Task: Given the records below, would you repeat exactly the lines that begin at the one containing "- split; [done|]." and end at the one containing "apply Forall_take, Forall_drop.", inclusive?
---
(* ===== verification/McpNvmProps.v ===== *)
(** * NVRAM transfers: properties

    Reading and writing the NVRAM through mailbox transactions of at most 32
    bytes moves exactly the bytes asked for, if the firmware serves each
    transaction as its description says ([NvmLaws]). *)

From S2P Require Import Prelude Llh Mcp McpNvm.

(** ** The parameter of a transaction *)

Definition nvm_param (off n : Z) : Z := off + n * 2 ^ 24.

Lemma high_mask k : Z.testbit NVM_LEN_MASK k = ((24 <=? k) && (k <? 32))%bool.
Proof.
  change NVM_LEN_MASK with (Z.shiftl (Z.ones 8) 24). destruct (Z.ltb_spec k 0) as [Hk|Hk].
  - rewrite Z.testbit_neg_r by lia. destruct (Z.leb_spec 24 k); [lia|done].
  - rewrite Z.shiftl_spec, Z.testbit_ones by lia. destruct (Z.leb_spec 24 k), (Z.leb_spec 0 (k - 24)), (Z.ltb_spec k 32), (Z.ltb_spec (k - 24) 8); simpl; lia || done.
Qed.
Lemma low_mask k : Z.testbit NVM_OFFSET_MASK k = ((0 <=? k) && (k <? 24))%bool.
Proof. change NVM_OFFSET_MASK with (Z.ones 24). rewrite Z.testbit_ones by lia. done. Qed.

Lemma testbit_above a w k : 0 <= a < 2 ^ w -> 0 <= w <= k -> Z.testbit a k = false.
Proof.
  intros Ha Hk. destruct (decide (a = 0)) as [->|Hne]; [apply Z.bits_0|]. apply Z.bits_above_log2; [lia|].
  apply Z.lt_le_trans with w; [apply Z.log2_lt_pow2; lia|lia].
Qed.

Lemma nvm_param_bits off n k : 0 <= off < 2 ^ 24 -> 0 <= n < 2 ^ 8 -> 0 <= k ->
  Z.testbit (nvm_param off n) k = if k <? 24 then Z.testbit off k else Z.testbit n (k - 24).
Proof.
  intros Ho Hn Hk. unfold nvm_param. rewrite <- Z.shiftl_mul_pow2 by lia.
  assert (D : Z.land off (Z.shiftl n 24) = 0).
  { apply Z.bits_inj'. intros j Hj. rewrite Z.land_spec, Z.shiftl_spec, Z.bits_0 by lia. destruct (Z.ltb_spec j 24).
    - by rewrite (Z.testbit_neg_r n), andb_false_r by lia.
    - by rewrite (testbit_above off 24) by lia. }
  rewrite (Z.add_nocarry_lxor _ _ D), (Z.lxor_lor _ _ D).
  rewrite Z.lor_spec, Z.shiftl_spec by lia. destruct (Z.ltb_spec k 24).
  - rewrite (Z.testbit_neg_r n) by lia. apply orb_false_r.
  - by rewrite (testbit_above off 24) by lia.
Qed.

(** The two fields of the parameter set one after the other, over whatever the
    last transaction left. *)
Lemma set_nvm_fields prev off n : 0 <= prev < 2 ^ 32 -> 0 <= off < 2 ^ 24 -> 0 <= n < 2 ^ 8 ->
  SET_MFW_FIELD NVM_LEN_MASK 24 n (SET_MFW_FIELD NVM_OFFSET_MASK 0 (u32 off) prev) = nvm_param off n.
Proof.
  intros Hp Ho Hn. unfold SET_MFW_FIELD. rewrite Z.shiftl_0_r.
  assert (Eo : u32 off = off) by (apply Z.mod_small; lia).
  assert (En : u32 (Z.shiftl n 24) = Z.shiftl n 24) by (apply Z.mod_small; rewrite Z.shiftl_mul_pow2 by lia; lia).
  rewrite !Eo, En. apply Z.bits_inj'. intros k Hk. rewrite nvm_param_bits by done.
  rewrite !Z.lor_spec, !Z.land_spec, !Z.lor_spec, !Z.land_spec, !Z.lnot_spec, high_mask, low_mask, Z.shiftl_spec by lia.
  rewrite (proj2 (Z.leb_le 0 k) Hk). destruct (Z.ltb_spec k 24), (Z.leb_spec 24 k), (Z.ltb_spec k 32); try lia; simpl;
    rewrite ?andb_true_r, ?andb_false_r, ?orb_false_r, ?orb_false_l; try done.
  rewrite (testbit_above prev 32), (testbit_above n 8) by lia. done.
Qed.

Lemma nvm_param_range off n : 0 <= off < 2 ^ 24 -> 0 <= n < 2 ^ 8 -> 0 <= nvm_param off n < 2 ^ 32.
Proof. unfold nvm_param. lia. Qed.
(* ===== verification/InitRt.v ===== *)
(** * Properties of the init tool: the runtime array

    Writing a range of the runtime array writes its valid entries and no other,
    one by one or by segments. *)

From S2P Require Import Prelude DmaEngine InitOps InitProps.

#[local] Arguments arr_get : simpl never.
#[local] Arguments arr_set : simpl never.

Lemma rt_fuel_big : Z.of_nat rt_fuel = 2 ^ 17.
Proof. unfold rt_fuel. by rewrite Z2Nat.id. Qed.
#[local] Opaque rt_fuel.

(** ** The arrays *)

Lemma arr_get_nat {A} (l : list A) (i : nat) : arr_get (Some l) (Z.of_nat i) = l !! i.
Proof. unfold arr_get. cbn. destruct (Z.ltb_spec (Z.of_nat i) 0); [lia|]. by rewrite Nat2Z.id. Qed.

Lemma arr_set_nat {A} (l : list A) (i : nat) v : (i < length l)%nat -> arr_set (Some l) (Z.of_nat i) v = Some (Some (<[i := v]> l)).
Proof.
  intros Hi. unfold arr_set. cbn [mbind option_bind]. rewrite (proj2 (Z.leb_le 0 _)), (proj2 (Z.ltb_lt _ _)) by lia. simpl. by rewrite Nat2Z.id.
Qed.

(** The dwords of the entries [off .. off + n - 1]: those that are valid. *)
Definition rt_words (vals : list Z) (valid : list bool) (off n : nat) : list (option Z) :=
  (fun k => if default false (valid !! k) then vals !! k else None) <$> seq off n.

(** [l'] is [l] with the entries [lo .. hi - 1] marked as not valid. *)
Definition cleared (lo hi : nat) (l l' : list bool) : Prop :=
  length l' = length l /\ forall j, (lo <= j < hi)%nat -> (j < length l)%nat -> l' !! j = Some false.
Definition kept (lo hi : nat) (l l' : list bool) : Prop :=
  length l' = length l /\ forall j, ~ (lo <= j < hi)%nat -> l' !! j = l !! j.

Lemma rt_words_app vals valid off n m : rt_words vals valid off (n + m) = rt_words vals valid off n ++ rt_words vals valid (off + n) m.
Proof. unfold rt_words. by rewrite seq_app, fmap_app. Qed.

Lemma rt_words_S vals valid off n :
  rt_words vals valid off (S n) = (if default false (valid !! off) then vals !! off else None) :: rt_words vals valid (S off) n.
Proof. done. Qed.

Lemma rt_words_ext vals l l' off n : (forall j, (off <= j < off + n)%nat -> l' !! j = l !! j) -> rt_words vals l' off n = rt_words vals l off n.
Proof. intros E. apply list_fmap_ext. intros i k L. apply lookup_seq in L as [-> ?]. by rewrite E by lia. Qed.

Lemma rt_words_length vals l off n : length (rt_words vals l off n) = n.
Proof. unfold rt_words. by rewrite length_fmap, length_seq. Qed.

(** A segment of valid entries. *)
Lemma rt_words_valid vals l off n words : (off + n <= length vals)%nat ->
  (forall k, (k < n)%nat -> l !! (off + k)%nat = Some true) -> length words = n ->
  (forall k v, words !! k = Some v -> vals !! (off + k)%nat = Some v) -> rt_words vals l off n = Some <$> words.
Proof.
  intros Hv Hl <- Hw. apply list_eq. intros k. unfold rt_words. rewrite !list_lookup_fmap.
  destruct (decide (k < length words)%nat) as [Hk|Hk].
  - destruct (lookup_lt_is_Some_2 words k Hk) as [v L]. rewrite L, lookup_seq_lt by done. simpl. rewrite Hl by done. simpl.
    by rewrite (Hw _ _ L).
  - rewrite !lookup_ge_None_2 by (rewrite ?length_seq; lia). done.
Qed.

Lemma cleared_trans lo mid hi l l1 l2 : (lo <= mid <= hi)%nat ->
  cleared lo mid l l1 -> kept mid hi l1 l2 -> cleared mid hi l1 l2 -> cleared lo hi l l2.
Proof.
  intros Hm [L1 C1] [L2 K2] [_ C2]. split; [congruence|]. intros j Hj Hl. destruct (decide (mid <= j)%nat); [apply C2; [lia|congruence]|].
  rewrite K2 by lia. apply C1; [lia|done].
Qed.

Lemma kept_trans lo mid hi l l1 l2 : (lo <= mid <= hi)%nat -> kept lo mid l l1 -> kept mid hi l1 l2 -> kept lo hi l l2.
Proof. intros Hm [L1 K1] [L2 K2]. split; [congruence|]. intros j Hj. rewrite K2, K1 by lia. done. Qed.

Lemma kept_refl lo hi l : kept lo hi l l.
Proof. done. Qed.

Lemma invalidate_spec n j l : (j + n <= length l)%nat ->
  exists l', invalidate n (Z.of_nat j) (Some l) = Some (Some l') /\ cleared j (j + n) l l' /\ kept j (j + n) l l'.
Proof.
  revert j l. induction n as [|n IH]; intros j l Hl.
  { exists l. split; [done|]. split; [|done]. split; [done|]. intros. lia. }
  simpl. rewrite arr_set_nat by lia. simpl. replace (Z.of_nat j + 1) with (Z.of_nat (S j)) by lia.
  destruct (IH (S j) (<[j := false]> l)) as (l' & -> & C & K); [rewrite length_insert; lia|].
  assert (K1 : kept j (S j) l (<[j := false]> l)).
  { split; [by rewrite length_insert|]. intros i Hi. rewrite list_lookup_insert_ne by lia. done. }
  assert (C1 : cleared j (S j) l (<[j := false]> l)).
  { split; [by rewrite length_insert|]. intros i Hi Hi'. replace i with j by lia. by rewrite list_lookup_insert_eq by lia. }
  exists l'. split; [done|]. replace (j + S n)%nat with (S j + n)%nat by lia.
  split; [by eapply (cleared_trans _ (S j)); [lia|..]|by eapply (kept_trans _ (S j)); [lia|..]].
Qed.

Lemma segment_spec fuel (s i off size : nat) l :
  (1 <= s)%nat -> (i + s <= size)%nat -> (off + size <= length l)%nat -> Z.of_nat size < 2 ^ 16 -> (size - i - s < fuel)%nat ->
  exists s', segment_loop fuel (Z.of_nat s) (Z.of_nat i) (Z.of_nat off) (Z.of_nat size) (Some l) = Some (Z.of_nat s') /\
    (s <= s')%nat /\ (i + s' <= size)%nat /\ (forall k, (s <= k < s')%nat -> l !! (off + i + k)%nat = Some true) /\
    ((i + s' < size)%nat -> l !! (off + i + s')%nat = Some false).
Proof.
  revert s. induction fuel as [|fuel IH]; intros s H1 Hs Hl Hsz Hf; [lia|]. simpl.
  destruct (Z.ltb_spec (Z.of_nat i + Z.of_nat s) (Z.of_nat size)) as [Hlt|Hge]; simpl.
  2:{ exists s. split; [done|]. split; [lia|]. split; [lia|]. split; intros; lia. }
  replace (Z.of_nat off + (Z.of_nat i + Z.of_nat s)) with (Z.of_nat (off + i + s)%nat) by lia. rewrite arr_get_nat.
  destruct (lookup_lt_is_Some_2 l (off + i + s)%nat) as [[] E]; [lia| |]; rewrite E; simpl.
  - rewrite u16_small by lia. replace (Z.of_nat s + 1) with (Z.of_nat (S s)) by lia.
    destruct (IH (S s)) as (s' & E' & H2 & H3 & H4 & H5); [lia..|]. exists s'. split; [done|]. split; [lia|]. split; [lia|].
    split; [|done]. intros k Hk. destruct (decide (k = s)) as [->|]; [done|]. apply H4. lia.
  - exists s. split; [done|]. split; [lia|]. split; [lia|]. split; [intros; lia|done].
Qed.

(** ** Writing a range *)

Section Rt.
Context {B : Type} `{InitBus B} `{!InitBusLaws B}.

(** What the loop does from entry [i] on. *)
Definition rt_done (vals : list Z) (l : list bool) (addr : Z) (lo hi : nat) (must : bool) (b : B) (rc : Z) (h' : init_hwfn (B:=B)) : Prop :=
  wrote addr (rt_words vals l lo (hi - lo)) b rc (ibus h') /\
  exists l', rt_data h' = mk_qed_rt_data (Some vals) (Some l') /\ kept lo hi l l' /\ (rc = 0 -> cleared lo hi l l') /\
    (must = false -> rc = 0).

(** Entries [lo .. mid - 1] done, then the rest. *)
Lemma rt_done_step vals l l1 addr lo mid hi must b b1 rc h' :
  (lo <= mid <= hi)%nat -> wrote addr (rt_words vals l lo (mid - lo)) b 0 b1 -> cleared lo mid l l1 -> kept lo mid l l1 ->
  rt_done vals l1 (addr + 4 * Z.of_nat (mid - lo)) mid hi must b1 rc h' -> rt_done vals l addr lo hi must b rc h'.
Proof.
  intros Hm W C K (W' & l' & E & K' & C' & M). split.
  - replace (hi - lo)%nat with ((mid - lo) + (hi - mid))%nat by lia. rewrite rt_words_app. eapply wrote_app; [exact W|].
    rewrite rt_words_length. replace (lo + (mid - lo))%nat with mid by lia.
    rewrite <- (rt_words_ext vals l l1 mid); [exact W'|]. intros j Hj. apply K. lia.
  - exists l'. split; [done|]. split; [by eapply kept_trans|]. split; [|done]. intros Hrc. by eapply cleared_trans; [|done..|by apply C'].
Qed.

Lemma rt_done_end vals l addr hi must h : ib_ok (ibus h) -> rt_data h = mk_qed_rt_data (Some vals) (Some l) ->
  rt_done vals l addr hi hi must (ibus h) 0 h.
Proof.
  intros Ok E. split; [replace (hi - hi)%nat with O by lia; by apply wrote_nil|]. exists l. split; [done|].
  split; [done|]. split; [|done]. intros _. split; [done|]. intros. lia.
Qed.

(** An entry that is not valid is passed over. *)
Lemma rt_done_skip vals l addr lo hi must b rc h' :
  (lo < hi)%nat -> ib_ok b -> l !! lo = Some false -> rt_done vals l (addr + 4) (S lo) hi must b rc h' -> rt_done vals l addr lo hi must b rc h'.
Proof.
  intros Hlt Ok Hl D. apply (rt_done_step vals l l addr lo (S lo) hi must b b); [lia| | |done|].
  - replace (S lo - lo)%nat with 1%nat by lia. unfold rt_words. simpl. rewrite Hl. simpl. apply wrote_ok; [done|].
    intros x _. symmetry. apply overlay_not_dest. intros (k & w & L & _). destruct k; done.
  - split; [done|]. intros j Hj Hlen. by replace j with lo by lia.
  - replace (S lo - lo)%nat with 1%nat by lia. done.
Qed.

(** The segment that starts at a valid entry, moved by the DMA engine. *)
Lemma segment_dmae vals l (i off size : nat) addr (b : B) :
  ib_ok b -> length vals = length l -> words32 vals ->
  4 <= addr < 2 ^ 25 -> addr mod 4 = 0 -> plain_from (B:=B) addr (Z.of_nat size) ->
  (off + size <= length l)%nat -> Z.of_nat size < 2 ^ 16 - 1 -> Z.of_nat i < Z.of_nat size -> l !! (off + i)%nat = Some true ->
  exists s words rc b1, segment_loop rt_fuel 1 (Z.of_nat i) (Z.of_nat off) (Z.of_nat size) (Some l) = Some (Z.of_nat s) /\
    span (arr_get (Some vals)) (Z.of_nat (off + i)) (Z.of_nat s) = Some words /\
    ib_host2grc words (addr + 4 * Z.of_nat i) (Z.of_nat s) false b = Some (rc, b1) /\
    wrote (addr + 4 * Z.of_nat i) (rt_words vals l (off + i) s) b rc b1 /\
    (1 <= s)%nat /\ (i + s <= size)%nat /\ ((i + s < size)%nat -> l !! (off + i + s)%nat = Some false).
Proof.
  intros Ok Hlen W Ha Hm P Hr Hsz Hi Ev.
  destruct (segment_spec rt_fuel 1 i off size l) as (s & Es & S1 & S2 & S3 & S4); [lia..|pose proof rt_fuel_big; lia|].
  assert (Hseg : forall k, (k < s)%nat -> l !! (off + i + k)%nat = Some true).
  { intros k Hk. destruct k; [by rewrite Nat.add_0_r|]. apply S3. lia. }
  set (words := take s (drop (off + i) vals)).
  assert (Hwl : length words = s) by (unfold words; rewrite length_take, length_drop; lia).
  assert (Hwv : forall k v, words !! k = Some v -> vals !! (off + i + k)%nat = Some v).
  { intros k v L. unfold words in L. apply lookup_take_Some in L as [L _]. by rewrite lookup_drop in L. }
  pose proof (rt_words_valid vals l (off + i) s words ltac:(lia) Hseg Hwl Hwv) as Ew.
  pose proof (law_ib_plain _ (P (Z.of_nat i) ltac:(lia))) as Hb.
  destruct (dmae_wrote words (addr + 4 * Z.of_nat i) b Ok) as (rc & b1 & E1 & W1).
  { lia. } { rewrite <- Hm, (Z.mul_comm 4), Z.mod_add by done. done. }
  { intros k Hk. replace (addr + 4 * Z.of_nat i + 4 * k) with (addr + 4 * (Z.of_nat i + k)) by lia. apply P. lia. }
  { by apply Forall_take, Forall_drop. }
  exists s, words, rc, b1. rewrite Hwl in E1. rewrite Ew. split; [exact Es|]. split; [|done].
  apply span_spec. split; [lia|]. intros k v L. replace (Z.of_nat (off + i) + Z.of_nat k) with (Z.of_nat (off + i + k)%nat) by lia.
  rewrite arr_get_nat. by apply Hwv.
Qed.

Lemma rt_loop_spec fuel vals l (i off size : nat) addr must h :
  ib_ok (ibus h) -> rt_data h = mk_qed_rt_data (Some vals) (Some l) -> length vals = length l -> words32 vals ->
  4 <= addr < 2 ^ 25 -> addr mod 4 = 0 -> plain_from (B:=B) addr (Z.of_nat size) ->
  (off + size <= length l)%nat -> Z.of_nat size < 2 ^ 16 - 1 -> (i <= size)%nat -> (size - i < fuel)%nat ->
  exists rc h', rt_loop fuel (Z.of_nat i) addr (Z.of_nat off) (Z.of_nat size) must h = Some (rc, h') /\
    rt_done vals l (addr + 4 * Z.of_nat i) (off + i) (off + size) must (ibus h) rc h'.
Proof.
  intros Ok Ert Hlen W Ha Hm P Hr Hsz. revert i l h Ok Ert Hlen Hr. induction fuel as [|fuel IH]; intros i l h Ok Ert Hlen Hr Hi Hf; [lia|].
  simpl. destruct (Z.ltb_spec (Z.of_nat i) (Z.of_nat size)) as [Hlt|Hge]; simpl.
  2:{ exists 0, h. split; [done|]. replace i with size by lia. by apply rt_done_end. }
  rewrite Ert. simpl. replace (Z.of_nat off + Z.of_nat i) with (Z.of_nat (off + i)%nat) by lia. rewrite (arr_get_nat l).
  destruct (lookup_lt_is_Some_2 l (off + i)%nat) as [v Ev]; [lia|]. rewrite Ev. simpl.
  rewrite (plain_from_addr addr _ _ P) by lia. replace (u16 (Z.of_nat i + 1)) with (Z.of_nat (S i)) by (rewrite u16_small; lia).
  assert (Eaddr : forall n : nat, addr + 4 * Z.of_nat (i + n)%nat = addr + 4 * Z.of_nat i + 4 * Z.of_nat n) by lia.
  assert (Hpl : ib_plain (addr + 4 * Z.of_nat i)) by (apply P; lia). destruct v; simpl.
  2:{ destruct (IH (S i) l h) as (rc & h' & E & D); [done..|lia|lia|]. exists rc, h'. split; [exact E|].
      apply rt_done_skip; [lia|done|done|]. replace (S (off + i))%nat with (off + S i)%nat by lia.
      by replace (addr + 4 * Z.of_nat i + 4) with (addr + 4 * Z.of_nat (S i)) by lia. }
  destruct must; simpl.
  - (* by segments *)
    destruct (segment_dmae vals l i off size addr (ibus h)) as (s & words & rc & b1 & Es & Esp & E1 & W1 & S1 & S2 & S4); [done..|].
    rewrite Es. simpl. rewrite Esp. simpl. rewrite E1. simpl. destruct (Z.eqb_spec rc 0) as [->|Hrc]; simpl.
    2:{ exists rc, (mk_init_hwfn (mk_qed_rt_data (Some vals) (Some l)) b1). split; [done|]. split.
        - replace (off + size - (off + i))%nat with (s + (size - i - s))%nat by lia. rewrite rt_words_app. by apply wrote_fail.
        - exists l. split; [done|]. split; [done|]. split; [by intros ->|done]. }
    rewrite Nat2Z.id. destruct (invalidate_spec s (off + i) l) as (l1 & -> & C1 & K1); [lia|]. simpl.
    rewrite (u16_small (Z.of_nat i + Z.of_nat s)), u16_small by lia.
    destruct (decide (i + s = size)%nat) as [Hend|Hmore].
    + (* the segment ends the range *)
      destruct fuel as [|fuel]; [lia|]. simpl. rewrite (proj2 (Z.ltb_ge _ _)) by lia. simpl. eexists 0, _. split; [done|].
      eapply (rt_done_step vals l l1 _ (off + i) (off + i + s)); [lia|by replace (off + i + s - (off + i))%nat with s by lia|done|done|].
      replace (off + i + s)%nat with (off + size)%nat by lia. by apply rt_done_end; [apply W1|].
    + replace (Z.of_nat i + Z.of_nat s + 1) with (Z.of_nat (i + s + 1)%nat) by lia.
      destruct (IH (i + s + 1)%nat l1 (mk_init_hwfn (mk_qed_rt_data (Some vals) (Some l1)) b1)) as (rc & h' & E & D);
        [by apply W1|done|by rewrite Hlen; symmetry; apply C1|rewrite (proj1 C1); lia|lia|lia|]. exists rc, h'. split; [exact E|].
      eapply (rt_done_step vals l l1 _ (off + i) (off + i + s)); [lia|by replace (off + i + s - (off + i))%nat with s by lia|done|done|].
      apply rt_done_skip; [lia|by apply W1|rewrite (proj2 K1) by lia; apply S4; lia|].
      replace (S (off + i + s)) with (off + (i + s + 1))%nat by lia. simpl in D.
      replace (addr + 4 * Z.of_nat i + 4 * Z.of_nat (off + i + s - (off + i)) + 4) with (addr + 4 * Z.of_nat (i + s + 1)%nat) by lia. done.
  - (* one by one *)
    rewrite arr_get_nat. destruct (lookup_lt_is_Some_2 vals (off + i)%nat) as [x Ex]; [lia|]. rewrite Ex. simpl.
    rewrite arr_set_nat by lia. simpl. pose proof (wr_wrote _ x (ibus h) Ok Hpl (Forall_lookup_1 _ _ _ _ W Ex)) as W1.
    destruct (invalidate_spec 1 (off + i) l) as (l1 & E1 & C1 & K1); [lia|]. simpl in E1. rewrite arr_set_nat in E1 by lia.
    injection E1 as E1. rewrite E1. destruct (IH (S i) l1 (mk_init_hwfn (mk_qed_rt_data (Some vals) (Some l1)) (ib_wr (addr + 4 * Z.of_nat i) x (ibus h))))
      as (rc & h' & E & D); [by apply W1|done|by rewrite Hlen; symmetry; apply C1|rewrite (proj1 C1); lia|lia|lia|].
    exists rc, h'. split; [exact E|]. apply (rt_done_step vals l l1 _ (off + i) (off + i + 1) _ _ _ (ib_wr (addr + 4 * Z.of_nat i) x (ibus h))); [lia| |done|done|].
    + replace (off + i + 1 - (off + i))%nat with 1%nat by lia. unfold rt_words. simpl. rewrite Ev. simpl. by rewrite Ex.
    + replace (off + i + 1)%nat with (off + S i)%nat by lia. simpl in D.
      by replace (addr + 4 * Z.of_nat i + 4 * Z.of_nat (off + S i - (off + i))) with (addr + 4 * Z.of_nat (S i)) by lia.
Qed.
End Rt.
---
Solution:
  - split; [done|]. intros j Hj Hlen. by replace j with lo by lia.
  - replace (S lo - lo)%nat with 1%nat by lia. done.
Qed.

(** The segment that starts at a valid entry, moved by the DMA engine. *)
Lemma segment_dmae vals l (i off size : nat) addr (b : B) :
  ib_ok b -> length vals = length l -> words32 vals ->
  4 <= addr < 2 ^ 25 -> addr mod 4 = 0 -> plain_from (B:=B) addr (Z.of_nat size) ->
  (off + size <= length l)%nat -> Z.of_nat size < 2 ^ 16 - 1 -> Z.of_nat i < Z.of_nat size -> l !! (off + i)%nat = Some true ->
  exists s words rc b1, segment_loop rt_fuel 1 (Z.of_nat i) (Z.of_nat off) (Z.of_nat size) (Some l) = Some (Z.of_nat s) /\
    span (arr_get (Some vals)) (Z.of_nat (off + i)) (Z.of_nat s) = Some words /\
    ib_host2grc words (addr + 4 * Z.of_nat i) (Z.of_nat s) false b = Some (rc, b1) /\
    wrote (addr + 4 * Z.of_nat i) (rt_words vals l (off + i) s) b rc b1 /\
    (1 <= s)%nat /\ (i + s <= size)%nat /\ ((i + s < size)%nat -> l !! (off + i + s)%nat = Some false).
Proof.
  intros Ok Hlen W Ha Hm P Hr Hsz Hi Ev.
  destruct (segment_spec rt_fuel 1 i off size l) as (s & Es & S1 & S2 & S3 & S4); [lia..|pose proof rt_fuel_big; lia|].
  assert (Hseg : forall k, (k < s)%nat -> l !! (off + i + k)%nat = Some true).
  { intros k Hk. destruct k; [by rewrite Nat.add_0_r|]. apply S3. lia. }
  set (words := take s (drop (off + i) vals)).
  assert (Hwl : length words = s) by (unfold words; rewrite length_take, length_drop; lia).
  assert (Hwv : forall k v, words !! k = Some v -> vals !! (off + i + k)%nat = Some v).
  { intros k v L. unfold words in L. apply lookup_take_Some in L as [L _]. by rewrite lookup_drop in L. }
  pose proof (rt_words_valid vals l (off + i) s words ltac:(lia) Hseg Hwl Hwv) as Ew.
  pose proof (law_ib_plain _ (P (Z.of_nat i) ltac:(lia))) as Hb.
  destruct (dmae_wrote words (addr + 4 * Z.of_nat i) b Ok) as (rc & b1 & E1 & W1).
  { lia. } { rewrite <- Hm, (Z.mul_comm 4), Z.mod_add by done. done. }
  { intros k Hk. replace (addr + 4 * Z.of_nat i + 4 * k) with (addr + 4 * (Z.of_nat i + k)) by lia. apply P. lia. }
  { by apply Forall_take, Forall_drop. }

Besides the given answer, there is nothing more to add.